WORK REQUIRED: Every line below between the line holding "match ParseCSV raw ∅ defs with" and the line holding "(spu_OrderReference p) (spu_Notes", inclusive, should be repeated exactly, and all other lines omitted.

DATA PROVIDED:
(* ===== verification/ImportFlow.v ===== *)
(** * Export, preview and commit of an import (httpapi/export.go,
    import_preview.go, import_classify.go, import_commit.go)

    What the handlers do between the repositories and the CSV code: collect
    the rows of an export, decide what each row of a staged file would do, and
    hand the rows to the commit.  The queries of a preview are not one
    transaction; here nothing else runs in between.  What reading the staged file
    gives is an argument; removing it is not modelled.  Answers carry what decides them; the
    encoding of responses is not modelled. *)

From S2P Require Import Prelude GoBase Schema Sql Evolution Queries PushRepo Items Blocks Details Exec.
From S2P Require Import Labels Locations PushCommit ImportCommit.
From S2P Require Import Escape Strconv Csv Export ImportParse ImportDiff Reads.

(** ** export.go *)

Definition exportItemPageSize : Z := 200.

Definition list_all_loop (group : string) : nat -> Z -> M (list Item) :=
  fix loop fuel offset :=
    match fuel with
    | O => mret []
    | S fuel =>
        page ← Items_List group (mkPage exportItemPageSize offset);
        if (Z.of_nat (length page) <? exportItemPageSize)%Z then mret page else
        rest ← loop fuel (offset + exportItemPageSize)%Z;
        mret (page ++ rest)
    end.

(** A full page has 200 items, so the number of items bounds the pages. *)
Definition listAllItemsForExport (group : string) : M (list Item) :=
  db ← get_db; list_all_loop group (S (size (items db))) 0.

Definition detailBlockOrNil {T} (get : M T) : M (option T) :=
  v ← try get;
  match v with
  | Ok v => mret (Some v)
  | Err ErrNotFound => mret None
  | Err e => throw e
  end.

(** [paths] is the memo; [seen] are the locations on the way up. *)
Fixpoint resolveLocationPath (fuel : nat) (id : string) (byID : gmap string Location)
    (paths : gmap string string) (seen : gset string) : string * gmap string string :=
  match paths !! id with
  | Some p => (p, paths)
  | None =>
      match fuel, byID !! id with
      | S fuel, Some loc =>
          if bool_decide (id ∈ seen) then (loc_Name (Cols loc), paths) else
          match loc_ParentID (Cols loc) with
          | None | Some ""%string => (loc_Name (Cols loc), <[id := loc_Name (Cols loc)]> paths)
          | Some parent =>
              let '(parentPath, paths) := resolveLocationPath fuel parent byID paths ({[id]} ∪ seen) in
              let full := if parentPath =?s "" then loc_Name (Cols loc)
                          else String.append parentPath (String.append "/" (loc_Name (Cols loc))) in
              (full, <[id := full]> paths)
          end
      | _, _ => (""%string, paths)
      end
  end.

(** No location is seen twice on the way up. *)
Definition buildLocationPaths (locations : list Location) : gmap string string :=
  let byID := foldl (fun m l => <[ID l := l]> m) ∅ locations in
  foldl (fun paths l => (resolveLocationPath (S (length locations)) (ID l) byID paths ∅).2) ∅ locations.

Definition buildExportRow (group : string) (item : Item) (paths : gmap string string) : M ExportRow :=
  labels ← ItemLabels_ListForItem group (ID item);
  identifications ← Identifications_List group (ID item);
  attachments ← Attachments_ListForItem group (ID item);
  customFields ← ItemCustomFields_List group (ID item);
  warranty ← detailBlockOrNil (Warranty_Get group (ID item));
  purchase ← detailBlockOrNil (Purchase_Get group (ID item));
  sale ← detailBlockOrNil (Sale_Get group (ID item));
  let locationPath :=
    match item_LocationID (Cols item) with Some l => default ""%string (paths !! l) | None => ""%string end in
  mret (mkExportRow item locationPath labels identifications attachments warranty purchase sale customFields).

Fixpoint build_rows (group : string) (items : list Item) (paths : gmap string string) : M (list ExportRow) :=
  match items with
  | [] => mret []
  | item :: items =>
      row ← buildExportRow group item paths;
      rows ← build_rows group items paths;
      mret (row :: rows)
  end.

Definition assembleExportRows (group : string) : M (list ExportRow * list CustomFieldDef) :=
  items ← listAllItemsForExport group;
  let items := order_by by_id items in
  defs ← CustomFieldDefs_List group;
  locations ← Locations_List group;
  rows ← build_rows group items (buildLocationPaths locations);
  mret (rows, defs).

(** ** import_classify.go *)

Definition distinctNonEmptySourceIDs (rows : list StagedRow) : list string :=
  foldl (fun ids row =>
    if (sr_SourceID row =?s "") || bool_decide (sr_SourceID row ∈ ids) then ids else ids ++ [sr_SourceID row]) [] rows.

Record ImportClassifiedRow := mkClassified {
  icl_Line : Z; icl_Action : string; icl_Name : string; icl_ItemID : string; icl_Changes : list string;
  icl_Errors : list RowError; icl_Proposed : StagedRow }.

Record PreviewSummary := mkSummary { sum_Create : Z; sum_Update : Z; sum_Unchanged : Z; sum_Error : Z }.

(** What a map gives for a missing key. *)
Definition zero_item : Item := mkRow "" "" 0 0 0 None 0 (mkItem "" "" None 0 "" None).

(** [locationLive]: the locations that have been looked up. *)
Definition location_live (group : string) (locationLive : gmap string bool) (row : StagedRow) :
    M (bool * gmap string bool) :=
  match sr_LocationID row with
  | None | Some ""%string => mret (true, locationLive)
  | Some l =>
      match locationLive !! l with
      | Some live => mret (live, locationLive)
      | None =>
          got ← try (Locations_Get group l);
          match got with
          | Ok _ => mret (true, <[l := true]> locationLive)
          | Err ErrNotFound => mret (false, <[l := false]> locationLive)
          | Err e => throw e
          end
      end
  end.

Section flow.
Context `{Entropy, FloatText}.

Definition classify_row (group : string) (defs : list CustomFieldDef) (itemsByID : gmap string Item)
    (locationLive : gmap string bool) (row : StagedRow) : M (ImportClassifiedRow * gmap string bool) :=
  let cr action itemID changes errs := mkClassified (sr_Line row) action (sr_Name row) itemID changes errs row in
  match sr_Action row with
  | RowActionError => mret (cr "error"%string ""%string [] (sr_Errors row), locationLive)
  | action =>
      '(isLive, locationLive) ← location_live group locationLive row;
      if negb isLive
      then mret (cr "error"%string ""%string [] [mkRowError (sr_Line row) "location_id"], locationLive) else
      match action with
      | RowActionUpdate =>
          let item := default zero_item (itemsByID !! sr_ID row) in
          current ← buildExportRow group item ∅;
          match DiffStagedRow current row defs with
          | [] => mret (cr "unchanged"%string (sr_ID row) [] [], locationLive)
          | diffs => mret (cr "update"%string (sr_ID row) diffs [], locationLive)
          end
      | RowActionCreate => mret (cr "create"%string ""%string [] [], locationLive)
      | _ => mret (cr ""%string ""%string [] [], locationLive)
      end
  end.

Fixpoint classify_rows (group : string) (defs : list CustomFieldDef) (itemsByID : gmap string Item)
    (locationLive : gmap string bool) (rows : list StagedRow) : M (list ImportClassifiedRow) :=
  match rows with
  | [] => mret []
  | row :: rows =>
      '(cr, locationLive) ← classify_row group defs itemsByID locationLive row;
      rest ← classify_rows group defs itemsByID locationLive rows;
      mret (cr :: rest)
  end.

Definition count_action (action : string) (rows : list ImportClassifiedRow) : Z :=
  Z.of_nat (length (List.filter (fun r => icl_Action r =?s action) rows)).

Definition summarize (rows : list ImportClassifiedRow) : PreviewSummary :=
  mkSummary (count_action "create" rows) (count_action "update" rows) (count_action "unchanged" rows)
    (count_action "error" rows).

Definition err_file : GoError := ErrMessage "httpapi: import classify: parse staged file".

Definition classifyImportRows (group : string) (raw : string) : M (list ImportClassifiedRow * PreviewSummary) :=
  defs ← CustomFieldDefs_List group;
  match ParseCSV raw ∅ defs with
  | None => throw err_file
  | Some prelim =>
      items ← (match distinctNonEmptySourceIDs prelim with
               | [] => mret []
               | ids => Items_GetByIDs group ids
               end);
      let itemsByID : gmap string Item := foldl (fun m item => <[ID item := item]> m) ∅ items in
      match ParseCSV raw (dom itemsByID) defs with
      | None => throw err_file
      | Some rows =>
          classified ← classify_rows group defs itemsByID ∅ rows;
          mret (classified, summarize classified)
      end
  end.

(** ** import_commit.go *)

Definition toImportCommitProposedRow (row : StagedRow) : ImportCommitProposedRow :=
  mkProposed (sr_Name row) (sr_Description row) (sr_Quantity row) (stringFromNull (sr_LocationID row))
    (sr_Labels row)
    ((fun i => mkImportIdentification (sid_Kind i) (sid_Value i)) <$> sr_Identifications row)
    ((fun w => mkImportWarranty (swa_Holder w) (swa_Provider w) (swa_StartsOn w) (swa_ExpiresOn w)
                 (swa_IsLifetime w) (swa_Notes w)) <$> sr_Warranty row)
    ((fun p => mkImportPurchase (spu_Vendor p) (spu_PurchasedOn p) (spu_PurchasePriceMinor p)
                 (spu_OrderReference p) (spu_Notes p)) <$> sr_Purchase row)
    ((fun s => mkImportSale (ssa_BuyerName s) (ssa_SoldOn s) (ssa_SalePriceMinor s) (ssa_Notes s)) <$> sr_Sale row)
    (sr_CustomFields row).

Definition zero_proposed : ImportCommitProposedRow := mkProposed "" "" 0 "" [] [] None None None [].

Definition toImportCommitRow (cr : ImportClassifiedRow) : option ImportCommitRow :=
  if icl_Action cr =?s "create" then
    Some (mkImportRow (icl_Line cr) ImportCommitRowCreate "" [] (toImportCommitProposedRow (icl_Proposed cr)))
  else if icl_Action cr =?s "update" then
    Some (mkImportRow (icl_Line cr) ImportCommitRowUpdate (icl_ItemID cr) (icl_Changes cr)
            (toImportCommitProposedRow (icl_Proposed cr)))
  else if icl_Action cr =?s "unchanged" then
    Some (mkImportRow (icl_Line cr) ImportCommitRowUnchanged (icl_ItemID cr) [] zero_proposed)
  else None.

Definition toImportCommitRows (rows : list ImportClassifiedRow) : list ImportCommitRow := omap toImportCommitRow rows.

(** A session that can be previewed and committed, or the reason why not. *)
Inductive SessionState := SessionStaged | SessionCommitted | SessionExpired.

Definition resolveStagedImportSession (group importID : string) (now : Z) : M SessionState :=
  session ← ImportSessions_Get group importID;
  if imp_Status session =?s status_committed then mret SessionCommitted
  else if (imp_Status session =?s status_staged) && (now <? imp_ExpiresAt session)%Z then mret SessionStaged
  else _ ← try (ImportSessions_Delete group importID); mret SessionExpired.

(** [os.ReadFile] on the staged file. *)
Inductive StagedFile := FileContents (raw : string) | FileGone | FileUnreadable.

Inductive ImportAnswer (A : Type) :=
  | AnswerNotFound | AnswerInternal | AnswerConflict
  | AnswerRejected (rows : list ImportClassifiedRow) (summary : PreviewSummary)
  | AnswerOK (a : A).
#[global] Arguments AnswerNotFound {A}.
#[global] Arguments AnswerInternal {A}.
#[global] Arguments AnswerConflict {A}.
#[global] Arguments AnswerRejected {A}.
#[global] Arguments AnswerOK {A}.

(** The part the two handlers share. *)
Definition with_classified {A} (group importID : string) (now : Z) (file : StagedFile)
    (k : list ImportClassifiedRow -> PreviewSummary -> M (ImportAnswer A)) : M (ImportAnswer A) :=
  session ← try (resolveStagedImportSession group importID now);
  match session with
  | Err ErrNotFound => mret AnswerNotFound
  | Err _ => mret AnswerInternal
  | Ok SessionCommitted => mret AnswerConflict
  | Ok SessionExpired => mret AnswerNotFound
  | Ok SessionStaged =>
      match file with
      | FileGone => _ ← try (ImportSessions_Delete group importID); mret AnswerNotFound
      | FileUnreadable => mret AnswerInternal
      | FileContents raw =>
          classified ← try (classifyImportRows group raw);
          match classified with
          | Err _ => mret AnswerInternal
          | Ok (rows, summary) => k rows summary
          end
      end
  end.

Definition importPreviewHandler (group importID : string) (now : Z) (file : StagedFile) :
    M (ImportAnswer (list ImportClassifiedRow * PreviewSummary)) :=
  with_classified group importID now file (fun rows summary => mret (AnswerOK (rows, summary))).

Definition importCommitHandler (group importID : string) (now commitNow : Z) (file : StagedFile) :
    M (ImportAnswer ImportCommitResult) :=
  with_classified group importID now file (fun rows summary =>
    if (0 <? sum_Error summary)%Z then mret (AnswerRejected rows summary) else
    result ← try (ImportCommit group (mkImportCommit importID (toImportCommitRows rows) commitNow));
    match result with
    | Err ErrImportSessionNotStaged => mret AnswerConflict
    | Err _ => mret AnswerInternal
    | Ok result => mret (AnswerOK result)
    end).
End flow.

OUTPUT OF THE EXERCISE:
  match ParseCSV raw ∅ defs with
  | None => throw err_file
  | Some prelim =>
      items ← (match distinctNonEmptySourceIDs prelim with
               | [] => mret []
               | ids => Items_GetByIDs group ids
               end);
      let itemsByID : gmap string Item := foldl (fun m item => <[ID item := item]> m) ∅ items in
      match ParseCSV raw (dom itemsByID) defs with
      | None => throw err_file
      | Some rows =>
          classified ← classify_rows group defs itemsByID ∅ rows;
          mret (classified, summarize classified)
      end
  end.

(** ** import_commit.go *)

Definition toImportCommitProposedRow (row : StagedRow) : ImportCommitProposedRow :=
  mkProposed (sr_Name row) (sr_Description row) (sr_Quantity row) (stringFromNull (sr_LocationID row))
    (sr_Labels row)
    ((fun i => mkImportIdentification (sid_Kind i) (sid_Value i)) <$> sr_Identifications row)
    ((fun w => mkImportWarranty (swa_Holder w) (swa_Provider w) (swa_StartsOn w) (swa_ExpiresOn w)
                 (swa_IsLifetime w) (swa_Notes w)) <$> sr_Warranty row)
    ((fun p => mkImportPurchase (spu_Vendor p) (spu_PurchasedOn p) (spu_PurchasePriceMinor p)
                 (spu_OrderReference p) (spu_Notes p)) <$> sr_Purchase row)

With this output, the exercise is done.